Find the line in the data below that contains "TBLOCK_SUBRELEASE | TBLOCK_SUBCOMMIT". Return that line and all the lines after it, unchanged.

DATASET RECORDS:

===============

(* ===== verification/Xact.v ===== *)
(** * Transactions, subtransactions and transaction blocks

    Models [src/backend/access/transam/xact.c]: the stack of
    [TransactionStateData], the low-level state ([TransState]), the block state
    driven by SQL commands ([TBlockState]), the assignment of transaction ids,
    and every routine that starts, commits, prepares, aborts or cleans up a
    transaction or subtransaction.

    xact.c is an orchestrator: most of what it does is to call other modules in
    a fixed order.  A call of another module is [sys name args]: it is appended
    to the trace of the backend, it may raise an error, and it returns a value;
    both are chosen by the environment [Env], so every theorem is about every
    behaviour of the callees, errors at any call included.  Raising an error is
    an outcome of the monad [M] ([ERROR], or [PANIC] inside a critical section,
    as errstart and errfinish do); so is a failed [Assert].

    [subs] is the stack of subtransactions, innermost first, and [top] is
    [TopTransactionStateData]; [CurrentTransactionState] is the head of the
    stack.  Resource owners and memory contexts are handles; NULL is [None]. *)

From Stdlib Require Import Ascii.
From S2P Require Import Prelude.
From S2P Require Import Transam.

Import Transam.

Open Scope Z_scope.

Module Xact.

(** ** Data *)

Inductive TransState :=
  | TRANS_DEFAULT | TRANS_START | TRANS_INPROGRESS | TRANS_COMMIT | TRANS_ABORT
  | TRANS_PREPARE.

Inductive TBlockState :=
  (* not-in-transaction-block states *)
  | TBLOCK_DEFAULT | TBLOCK_STARTED
  (* transaction block states *)
  | TBLOCK_BEGIN | TBLOCK_INPROGRESS | TBLOCK_IMPLICIT_INPROGRESS
  | TBLOCK_PARALLEL_INPROGRESS | TBLOCK_END | TBLOCK_ABORT | TBLOCK_ABORT_END
  | TBLOCK_ABORT_PENDING | TBLOCK_PREPARE
  (* subtransaction states *)
  | TBLOCK_SUBBEGIN | TBLOCK_SUBINPROGRESS | TBLOCK_SUBRELEASE | TBLOCK_SUBCOMMIT
  | TBLOCK_SUBABORT | TBLOCK_SUBABORT_END | TBLOCK_SUBABORT_PENDING
  | TBLOCK_SUBRESTART | TBLOCK_SUBABORT_RESTART.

===============

OUTPUT FOR THIS TASK:
  | TBLOCK_SUBBEGIN | TBLOCK_SUBINPROGRESS | TBLOCK_SUBRELEASE | TBLOCK_SUBCOMMIT
  | TBLOCK_SUBABORT | TBLOCK_SUBABORT_END | TBLOCK_SUBABORT_PENDING
  | TBLOCK_SUBRESTART | TBLOCK_SUBABORT_RESTART.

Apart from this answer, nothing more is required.